Entries taken from a collection =>

.....

(* ===== verification/HttpStats.v ===== *)
(** * System handlers of the HTTP API: [src/http_api.c]

    Disk and memory statistics, the directory tree, the list of processes and
    the signal to one of them, the reset of the network and the fan, in their
    Linux branches; and what the list and the signal cannot do. *)

From S2P Require Import Prelude CLib FtpTypes FtpPath Os PalNetwork PalFileio PalCopy.
From S2P Require Import FtpResolve FtpInv Unpack.
From S2P Require Import HttpParser HttpState HttpResponse HttpCsrf HttpQuery HttpApi HttpServer HttpInv HttpConfine HttpJobs.

Module Stats.
Import Jobs.

(** ** Pure parts *)

(** The product, or none when it does not fit 64 bits. *)
Definition u64_mul_checked (a b : Z) : option Z :=
  if negb (a =? 0) && ((2 ^ 64 - 1) / a <? b) then None else Some (a * b).

(** Text and numbers for a JSON array of bytes; a string is escaped. *)
Inductive piece := Raw (b : bytes) | Esc (b : bytes).

Fixpoint append_pieces (cap : Z) (buf : bytes) (l : list piece) : option bytes :=
  match l with
  | [] => Some buf
  | p :: l =>
      match (match p with Raw b => buf_append_cstr cap buf b | Esc b => json_escape_append cap buf b end) with
      | None => None
      | Some buf => append_pieces cap buf l
      end
  end.

(** [sscanf(line, "<label> %llu", &v)] for a label that ends with a colon. *)
Definition scan_label (label line : bytes) : option Z :=
  if strneq line label (length label) then
    let rest := drop_while isspace (drop (length label) line) in
    match take_while isdigit (strip_sign rest).2 with
    | [] => None
    | _ => Some (strtoull rest)
    end
  else None.

(** One assignment-suppressed number of [sscanf]; [None] when it fails. *)
Definition skip_number (s : bytes) : option bytes :=
  let s2 := (strip_sign (drop_while isspace s)).2 in
  match take_while isdigit s2 with [] => None | _ => Some (drop_while isdigit s2) end.

Fixpoint skip_numbers (n : nat) (s : bytes) : option bytes :=
  match n with
  | O => Some s
  | S n => match skip_number s with Some s => skip_numbers n s | None => None end
  end.
Definition api_game_meta (r : http_request_t) : hm (option nat) :=
  safe ← validate_path (path_param r [SLASH]) FTP_PATH_MAX;
  match safe with
  | None => error_json HTTP_STATUS_403_FORBIDDEN (str "Path traversal blocked")
  | Some safe =>
      meta ← io (image_meta safe);
      match meta with
      | None => error_json HTTP_STATUS_400_BAD_REQUEST (str "Not a valid PKG or exFAT image")
      | Some (m, icon) =>
          resp ← http_response_create HTTP_STATUS_200_OK;
          _ ← http_response_add_header resp (str "Content-Type") (str "application/json");
          _ ← http_response_add_header resp (str "Cache-Control") (str "max-age=3600");
          ok ← sysc (SysMalloc 1024);
          if negb (ok : bool) then error_json HTTP_STATUS_500_INTERNAL_ERROR (str "Out of memory")
          else
            b ← local_text 1024 (meta_json m icon);
            _ ← http_response_set_body resp b;
            mret resp
      end
  end.

(** The first icon0.png of sce_sys that is not empty and not too large. *)
Definition sce_icon (ctx : exfat_context_t) (es : list exfat_file_info_t) : im (option bytes) :=
  match find (fun e => negb (is_directory e) && strcaseeq (filename e) (str "icon0.png")
                       && (0 <? data_length e) && (data_length e <=? GAME_META_MAX_ICON)) es with
  | None => mret None
  | Some e => exfat_contents ctx e GAME_META_MAX_ICON 0
  end.

(** [None] when the file is neither, [Some None] when there is no icon. *)
Definition image_icon (safe : bytes) : im (option (option bytes)) :=
  '(rc, pkg) ← pkg_init safe;
  if rc =? PKG_OK then
    _ ← stderr_line (str "[PKG-ICON] Successfully opened " ++ safe);
    icon ← pkg_icon (str "[PKG-ICON]") false pkg;
    _ ← pkg_cleanup pkg;
    mret (Some icon)
  else
    '(rc, ctx) ← exfat_init safe;
    if negb (rc =? 0) then mret None
    else
      es ← sce_sys_entries ctx;
      icon ← sce_icon ctx es;
      _ ← exfat_cleanup ctx;
      mret (Some icon).

(** A reply that owns [data]; [failed] when it cannot take it over. *)
Definition owned_body (ctype cache data : bytes) (failed : hm (option nat)) : hm (option nat) :=
  i ← fill_block (strlen data) data;
  resp ← http_response_create HTTP_STATUS_200_OK;
  _ ← http_response_add_header resp (str "Content-Type") ctype;
  _ ← http_response_add_header resp (str "Cache-Control") cache;
  rc ← http_response_set_body_owned resp (PHeap i 0) (strlen data);
  if negb (rc =? 0) then
    _ ← free i;
    _ ← http_response_destroy resp;
    failed
  else mret resp.

Definition api_game_icon (r : http_request_t) : hm (option nat) :=
  safe ← validate_path (path_param r [SLASH]) FTP_PATH_MAX;
  match safe with
  | None => error_json HTTP_STATUS_403_FORBIDDEN (str "Path traversal blocked")
  | Some safe =>
      icon ← io (image_icon safe);
      match icon with
      | None => error_json HTTP_STATUS_400_BAD_REQUEST (str "Not a valid PKG or exFAT image")
      | Some None => error_json HTTP_STATUS_404_NOT_FOUND (str "Icon not found in image")
      | Some (Some icon) =>
          owned_body (str "image/png") (str "max-age=86400") icon
            (error_json HTTP_STATUS_500_INTERNAL_ERROR (str "Failed to send icon"))
      end
  end.

(** ** Installed titles *)

Definition status_json_200 (ok : bool) (message : bytes) (code : Z) : hm (option nat) :=
  job_reply true 512
    (jstr "{'ok':" ++ (if ok then str "true" else str "false") ++ jstr ",'status':'"
     ++ (if ok then str "ok" else str "error") ++ jstr "','message':'" ++ message ++ jstr "','code':"
     ++ fmt_d code ++ jstr "}").

Definition k_png_1x1 : bytes :=
  [137; 80; 78; 71; 13; 10; 26; 10; 0; 0; 0; 13; 73; 72; 68; 82; 0; 0; 0; 1; 0; 0; 0; 1; 8; 6; 0; 0; 0; 31; 21; 196;
   137; 0; 0; 0; 13; 73; 68; 65; 84; 120; 156; 99; 96; 96; 96; 248; 15; 0; 1; 4; 1; 0; 95; 226; 38; 5; 0; 0; 0; 0; 73;
   69; 78; 68; 174; 66; 96; 130].

Definition png_fallback_response : hm (option nat) :=
  resp ← http_response_create HTTP_STATUS_200_OK;
  _ ← http_response_add_header resp (str "Content-Type") (str "image/png");
  _ ← http_response_add_header resp (str "Cache-Control") (str "public, max-age=3600");
  _ ← http_response_set_body resp k_png_1x1;
  mret resp.

Definition GAMES_BODY_CAP : Z := 512 * 1024.

(** One installed title of the list. *)
Definition installed_pieces (first : bool) (title_id title_name app_dir base : bytes) (icon : bool) : list piece :=
  (if first then [] else [Raw (str ",")])
  ++ [Raw (jstr "{'id':'"); Esc title_id; Raw (jstr "','name':'"); Esc title_name; Raw (jstr "','path':'"); Esc app_dir;
      Raw (jstr "','source':'"); Esc base; Raw (jstr "','has_icon':"); Raw (if icon then str "true" else str "false");
      Raw (jstr "}")].

(** The titles below an open directory; [None] when the text gets too long. *)
Fixpoint installed_entries (n : nat) (dir : Z) (base text : bytes) (first : bool) : im (option (bytes * bool)) :=
  match n with
  | O => diverge
  | S n =>
      ent ← sys_call (SysReaddir dir);
      match ent with
      | None => _ ← sys_call (SysClosedir dir); mret (Some (text, first))
      | Some (name, _) =>
          let app_dir := base ++ SLASH :: name in
          if dot_entry name || (FTP_PATH_MAX <=? strlen app_dir) then installed_entries n dir base text first
          else
            st ← sys_call (SysStat app_dir);
            if match st with Some st => negb (S_ISDIR (st_mode st)) | None => true end
            then installed_entries n dir base text first
            else
              r ← read_installed_game_sfo app_dir (snprintf_buf 64 name) 64 [] 256;
              let '(title_id, title_name) := default (snprintf_buf 64 name, []) r in
              let title_name := match title_name with [] => title_id | _ => title_name end in
              icon ← resolve_installed_icon_path title_id app_dir;
              match append_pieces GAMES_BODY_CAP text
                      (installed_pieces first title_id title_name app_dir base
                         (match icon with Some _ => true | None => false end)) with
              | None => _ ← sys_call (SysClosedir dir); mret None
              | Some text => installed_entries n dir base text false
              end
      end
  end.

Definition append_installed_entries_from_base (base text : bytes) (first : bool) : im (option (bytes * bool)) :=
  dir ← sys_call (SysOpendir base);
  match dir with
  | None => mret (Some (text, first))
  | Some dir => installed_entries fuel dir base text first
  end.

Fixpoint installed_bases (l : list bytes) (text : bytes) (first : bool) : im (option bytes) :=
  match l with
  | [] => mret (Some text)
  | b :: l =>
      r ← append_installed_entries_from_base b text first;
      match r with None => mret None | Some (text, first) => installed_bases l text first end
  end.

Definition api_games_installed : hm (option nat) :=
  ok ← sysc (SysMalloc GAMES_BODY_CAP);
  if negb (ok : bool) then error_json HTTP_STATUS_500_INTERNAL_ERROR (str "Out of memory")
  else
    text ← io (installed_bases [str "/user/app"; str "/system_ex/app"; str "/mnt/ext0/user/app"]
                 (jstr "{'ok':true,'entries':[") true);
    match text ≫= (fun text => buf_append_cstr GAMES_BODY_CAP text (str "]}")) with
    | None => error_json HTTP_STATUS_500_INTERNAL_ERROR (str "Response too large")
    | Some text =>
        i ← fill_block GAMES_BODY_CAP text;
        resp ← http_response_create HTTP_STATUS_200_OK;
        match resp with
        | None => _ ← free i; error_json HTTP_STATUS_500_INTERNAL_ERROR (str "Out of memory")
        | Some _ =>
            _ ← http_response_add_header resp (str "Content-Type") (str "application/json");
            _ ← http_response_add_header resp (str "Cache-Control") (str "no-store");
            rc ← http_response_set_body_owned resp (PHeap i 0) (strlen text);
            if negb (rc =? 0) then
              _ ← free i;
              _ ← http_response_destroy resp;
              error_json HTTP_STATUS_500_INTERNAL_ERROR (str "Body allocation failed")
            else mret resp
        end
    end.

(** The id of a query: upper case, dropped when it has another character. *)
Definition icon_title_id (query : bytes) : bytes :=
  let '(rc, t) := parse_query_param query (str "id") 64 in
  if (rc =? 0) && forallb id_char t then toupper <$> t else [].

(** The path of the query is used as it comes. *)
Definition api_games_icon (r : http_request_t) : hm (option nat) :=
  match query_of r with
  | None => png_fallback_response
  | Some query =>
      icon_path ← io (resolve_installed_icon_path (icon_title_id query)
                        (parse_query_param query (str "path") FTP_PATH_MAX).2);
      match icon_path with
      | None => png_fallback_response
      | Some icon_path =>
          b ← io (read_file_to_buffer icon_path (8 * 1024 * 1024));
          match b with
          | None => png_fallback_response
          | Some b => owned_body (str "image/png") (str "no-store") b png_fallback_response
          end
      end
  end.

(** The names of an open directory that do not start with a dot. *)
Fixpoint count_names (n : nat) (dir count : Z) : im Z :=
  match n with
  | O => diverge
  | S n =>
      ent ← sys_call (SysReaddir dir);
      match ent with
      | None => _ ← sys_call (SysClosedir dir); mret count
      | Some (name, _) => count_names n dir (if match name with c :: _ => c =? DOT | [] => false end then count
                                             else u64 (count + 1))
      end
  end.

Fixpoint count_bases (l : list bytes) (count : Z) : im Z :=
  match l with
  | [] => mret count
  | b :: l =>
      dir ← sys_call (SysOpendir b);
      count ← match dir with Some dir => count_names fuel dir count | None => mret count end;
      count_bases l count
  end.

Definition REPAIR_BASES : list bytes :=
  [str "/user/app"; str "/system_ex/app"; str "/mnt/ext0/user/app"; str "/user/appmeta"; str "/system_data/priv/appmeta"].

Definition repair_text (count : Z) : bytes :=
  jstr "{'ok':true,'message':'Visibility reindex completed','scanned':["
  ++ jstr "'/user/app','/system_ex/app','/mnt/ext0/user/app','/user/appmeta','/system_data/priv/appmeta'"
  ++ jstr "],'items_seen':" ++ fmt_u count
  ++ jstr ",'hints':['Use Refresh Installed in Games tab','If titles still missing, restart shell/console']"
  ++ jstr ",'sqlite_repair':{'available':false,'titles':0,'tables':0,'rows':0}}".

(** The memory behind a text without terminator, up to the first NUL. *)
Fixpoint stale_text (n : nat) : im bytes :=
  match n with
  | O => diverge
  | S n =>
      b ← sys_call (SysStale 1);
      match b with
      | c :: _ => if c =? 0 then mret [] else rest ← stale_text n; mret (c :: rest)
      | [] => mret []
      end
  end.

(** The text is not terminated, but its length is measured with [strlen]. *)
Definition api_games_repair_visibility : hm (option nat) :=
  count ← io (count_bases REPAIR_BASES 0);
  resp ← http_response_create HTTP_STATUS_200_OK;
  _ ← http_response_add_header resp (str "Content-Type") (str "application/json");
  _ ← http_response_add_header resp (str "Cache-Control") (str "no-store");
  rest ← io (stale_text fuel);
  _ ← http_response_set_body resp (repair_text count ++ rest);
  mret resp.

Definition api_games_install_status : hm (option nat) :=
  g ← ask (fun s => g_game_install_state (g_jobs s));
  job_reply true 768
    (jstr "{'ok':true,'active':" ++ json_bool (gi_active g) ++ jstr ",'task_id':" ++ fmt_d (gi_task_id g)
     ++ jstr ",'progress':" ++ fmt_d (gi_last_percent g) ++ jstr ",'error':" ++ fmt_d (gi_last_error g)
     ++ jstr ",'length':" ++ fmt_u (gi_last_length g) ++ jstr ",'transferred':" ++ fmt_u (gi_last_transferred g)
     ++ jstr ",'title_id':'" ++ gi_title_id g ++ jstr "','path':'" ++ gi_path g ++ jstr "'}").

(** What the installation calls have in common: POST or GET, with a query. *)
Definition with_query (r : http_request_t) (k : bytes -> hm (option nat)) : hm (option nat) :=
  if negb (bool_decide (method r = HTTP_METHOD_POST)) && negb (bool_decide (method r = HTTP_METHOD_GET)) then
    error_json HTTP_STATUS_405_METHOD_NOT_ALLOWED (str "Use POST or GET")
  else match query_of r with
  | None => error_json HTTP_STATUS_400_BAD_REQUEST (str "Missing query string")
  | Some query => k query
  end.

Definition api_games_uninstall (r : http_request_t) : hm (option nat) :=
  with_query r (fun query =>
    let '(rc, title_id) := parse_query_param query (str "id") 64 in
    if (rc =? 0) && is_valid_title_id_for_uninstall title_id
    then status_json_200 false (str "Uninstall only available on PS4/PS5") (-1)
    else error_json HTTP_STATUS_400_BAD_REQUEST (str "Missing or invalid title id")).

(** A validated path of a container. *)
Definition with_pkg_path (query verb : bytes) (k : bytes -> hm (option nat)) : hm (option nat) :=
  let '(rc, path) := parse_path_param [] query FTP_PATH_MAX in
  if negb (rc =? 0) then error_json HTTP_STATUS_400_BAD_REQUEST (str "Missing path parameter")
  else
    safe ← validate_path path FTP_PATH_MAX;
    match safe with
    | None => error_json HTTP_STATUS_403_FORBIDDEN (str "Path traversal blocked")
    | Some safe =>
        if negb (has_pkg_extension safe)
        then error_json HTTP_STATUS_400_BAD_REQUEST (verb ++ str " supports only PKG/FPKG files")
        else k safe
    end.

.....

YOUR TASK => Exact reproduction is required. Give the lines of the data from its first line through the line containing "From S2P Require Import HttpParser", and no others.

ANSWER FOR THE TASK =>
(* ===== verification/HttpStats.v ===== *)
(** * System handlers of the HTTP API: [src/http_api.c]

    Disk and memory statistics, the directory tree, the list of processes and
    the signal to one of them, the reset of the network and the fan, in their
    Linux branches; and what the list and the signal cannot do. *)

From S2P Require Import Prelude CLib FtpTypes FtpPath Os PalNetwork PalFileio PalCopy.
From S2P Require Import FtpResolve FtpInv Unpack.
From S2P Require Import HttpParser HttpState HttpResponse HttpCsrf HttpQuery HttpApi HttpServer HttpInv HttpConfine HttpJobs.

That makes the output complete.